Dies ist das Feedback eines Branchenführers zu einer neuen Regel, die vom Consumer Financial Protection Bureau (CFPB) vorgeschlagen wurde und die Spielregeln für Hypothekendienstleister ändern würde. Mit neue vorgeschlagene RegelDie Servicetechniker hätten keine andere Wahl, als 2021 Zwangsvollstreckungen zu verhindern.
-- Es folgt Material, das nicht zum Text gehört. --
Lemma vn_rele_spec st h v e :
  refs ext h (v_count st) -> ext !! v = Some e -> 0 <= e -> 0 < h v -> e + h v < 65536 ->
  exists vc ia, vn_rele st v = Ok (set_vnodes st vc ia) /\ refs ext (fun u => h u - ind u v) vc.
Proof.
  intros Hr He H0 Hh Hb. pose proof (Hr v) as Hv. rewrite He in Hv. simpl in Hv.
  unfold vn_rele. rewrite Hv. destruct (Z.eqb_spec (e + h v) 0); [lia|].
  eexists _, _. split; [done|]. rewrite wrapu_small by lia.
  eapply refs_ext; [|replace (e + h v - 1) with (e + (h v + -1)) by lia; by apply refs_insert].
  intros u _. unfold ind. simpl. case_decide; lia.
Qed.

Lemma VN_HOLD_spec st h v e :
  refs ext h (v_count st) -> ext !! v = Some e -> 0 <= e -> 0 <= h v -> e + h v + 1 < 65536 ->
  exists vc, VN_HOLD st v = Ok (set_vnodes st vc (inactive st)) /\ refs ext (fun u => h u + ind u v) vc.
Proof.
  intros Hr He H0 Hh Hb. pose proof (Hr v) as Hv. rewrite He in Hv. simpl in Hv.
  unfold VN_HOLD. rewrite Hv. eexists. split; [done|]. rewrite wrapu_small by lia.
  eapply refs_ext; [|replace (e + h v + 1) with (e + (h v + 1)) by lia; by apply refs_insert].
  intros u _. unfold ind. simpl. case_decide; lia.
Qed.
End Refs.

(** ** The view of the slots through the LRU chain *)

Lemma slot_Some c i e : c !! i = Some e -> active e -> slot c i = Some (nc_key e, nc_vp e).
Proof. unfold slot. intros -> ?. simpl. by rewrite decide_True. Qed.

Lemma slot_free c i e : c !! i = Some e -> nc_dp e = 0 -> slot c i = None.
Proof. unfold slot. intros -> ?. simpl. rewrite decide_False; [done|]. by intros []. Qed.

Lemma slot_inv c i x : slot c i = Some x ->
  exists e, c !! i = Some e /\ active e /\ x = (nc_key e, nc_vp e).
Proof.
  unfold slot. destruct (c !! i) as [e|]; simpl; [|done]. case_decide; [|done].
  intros [= <-]. eauto.
Qed.

Lemma view_app c l1 l2 : view c (l1 ++ l2) = view c l1 ++ view c l2.
Proof. apply omap_app. Qed.

Lemma view_frame c i e l : i ∉ l -> view (<[i := e]> c) l = view c l.
Proof.
  intros Hi. unfold view. apply list_omap_ext. apply Forall2_same_length_lookup.
  split; [done|]. intros j x y Hx Hy. simplify_eq.
  assert (x <> i) by (intros ->; apply Hi; by eapply list_elem_of_lookup_2).
  unfold slot. by rewrite list_lookup_insert_ne.
Qed.

Lemma view_free c l : Forall (fun i => slot c i = None) l -> view c l = [].
Proof. unfold view. induction 1 as [|i l Hi _ IH]; simpl; [done|]. by rewrite Hi. Qed.

Lemma view_used_length c l : Forall (fun i => slot c i <> None) l -> length (view c l) = length l.
Proof.
  unfold view. induction 1 as [|i l Hi _ IH]; simpl; [done|].
  destruct (slot c i); [|done]. simpl. by f_equal.
Qed.

Lemma elem_of_view c l x : x ∈ view c l <-> exists i, i ∈ l /\ slot c i = Some x.
Proof. unfold view. rewrite list_elem_of_omap. done. Qed.

Lemma unlink_mid i l1 l2 : i ∉ l1 -> unlink i (l1 ++ i :: l2) = l1 ++ l2.
Proof.
  induction l1 as [|x l1 IH]; simpl; intros H; [by rewrite decide_True|].
  apply not_elem_of_cons in H as [H1 H2]. rewrite decide_False by done. by rewrite IH.
Qed.

Lemma unlink_notin i l : i ∉ l -> unlink i l = l.
Proof.
  induction l as [|x l IH]; simpl; [done|]. intros [H1 H2]%not_elem_of_cons.
  rewrite decide_False by done. by rewrite IH.
Qed.

(** ** Searching *)

Definition matches (dp : Z) (name : list Z) (cred : Z) (k : key) : Prop :=
  key_dp k = dp /\ key_name k = name /\ (cred = ANYCRED \/ k.2 = cred).

Lemma nc_key_name_length ext cr e : slot_wf ext cr e -> active e ->
  Z.of_nat (length (key_name (nc_key e))) = nc_namlen e.
Proof.
  intros Hw Ha. pose proof (sw_name _ _ _ Hw Ha). pose proof (sw_len _ _ _ Hw).
  unfold nc_key, key_name. simpl. rewrite length_take. lia.
Qed.

Lemma NC_HASH_Ok name n dp : name <> [] -> exists h, NC_HASH name n dp = Ok h /\ (h < NC_HASH_SIZE)%nat.
Proof.
  intros Hn. unfold NC_HASH.
  destruct (lookup_lt_is_Some_2 name 0) as [c0 H0]; [destruct name; simpl; [done|lia]|].
  destruct (lookup_lt_is_Some_2 name (length name - 1)) as [c1 H1]; [destruct name; simpl; [done|lia]|].
  rewrite (proj2 (rd_Ok _ _ _) H0). kstep. rewrite (proj2 (rd_Ok _ _ _) H1). kstep.
  eexists. split; [done|]. unfold NC_HASH_SIZE.
  change (Z.of_nat 8 - 1) with (Z.ones 3). rewrite Z.land_ones by lia.
  pose proof (Z.mod_pos_bound (i32 (c0 + c1 + n + dp)) (2 ^ 3) ltac:(lia)). lia.
Qed.

Lemma search_test ext cr e dp name cred : slot_wf ext cr e -> dp <> 0 -> name <> [] ->
  (nc_dp e =? dp) && (nc_namlen e =? Z.of_nat (length name)) &&
    ((cred =? ANYCRED) || (nc_cred e =? cred)) && same_name e name (Z.of_nat (length name)) = true
  <-> active e /\ matches dp name cred (nc_key e).
Proof.
  intros Hw Hd Hn. unfold same_name, matches, active.
  rewrite !andb_true_iff, orb_true_iff, !Z.eqb_eq, !bool_decide_eq_true. split.
  - intros (((H1 & H2) & H3) & H4 & H5). subst dp. split; [done|]. split; [done|].
    split; [|done]. unfold nc_key, key_name. simpl. by rewrite H2.
  - intros (Ha & H1 & H2 & H3). pose proof (nc_key_name_length _ _ _ Hw Ha) as Hl.
    rewrite H2 in Hl. repeat split; try done.
    + unfold nc_key, key_name in H2. simpl in H2. rewrite <- H2.
      destruct (nc_name e); simpl; [by destruct (Z.to_nat _)|].
      destruct (Z.to_nat (nc_namlen e)) eqn:E; [|done]. destruct name; [done|]. simpl in *. lia.
    + by rewrite Hl.
Qed.

Section Search.
Context (ext : gmap Z Z) (st : dnlc) (dp : Z) (name : list Z) (cred : Z).
Hypothesis Hw : dnlc_wf ext st.
Hypothesis Hd : dp <> 0.
Hypothesis Hn : name <> [].

Lemma slot_at i e : ncache st !! i = Some e -> slot_wf ext (cr_ref st) e.
Proof. intros H. eapply Forall_lookup_1; [apply Hw|done]. Qed.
“Die Nation hat mehr als ein Jahr lang eine tödliche Pandemie und eine strafende Wirtschaftskrise erlebt”, sagte Dave Uejio, amtierender Direktor der CFPB. „Wir dürfen die Gefahren nicht aus den Augen verlieren, denen so viele Verbraucher noch ausgesetzt sind. Millionen von Familien laufen Gefahr, in den kommenden Monaten ihre Häuser durch Zwangsvollstreckung zu verlieren, selbst wenn sich das Land wieder öffnet. “

Die CFPB wägt immer noch die Regel und die Auswirkungen auf die Wohnungswirtschaft ab, einschließlich der Berücksichtigung bestimmter Ausnahmen von der Regel. Die CFPB bittet die Interessengruppen um Kommentare zu ihrer vorgeschlagene RegelAngesichts der Dringlichkeit der Krise wird jedoch darum gebeten, vor dem 11. Mai 2021 Stellungnahmen abzugeben.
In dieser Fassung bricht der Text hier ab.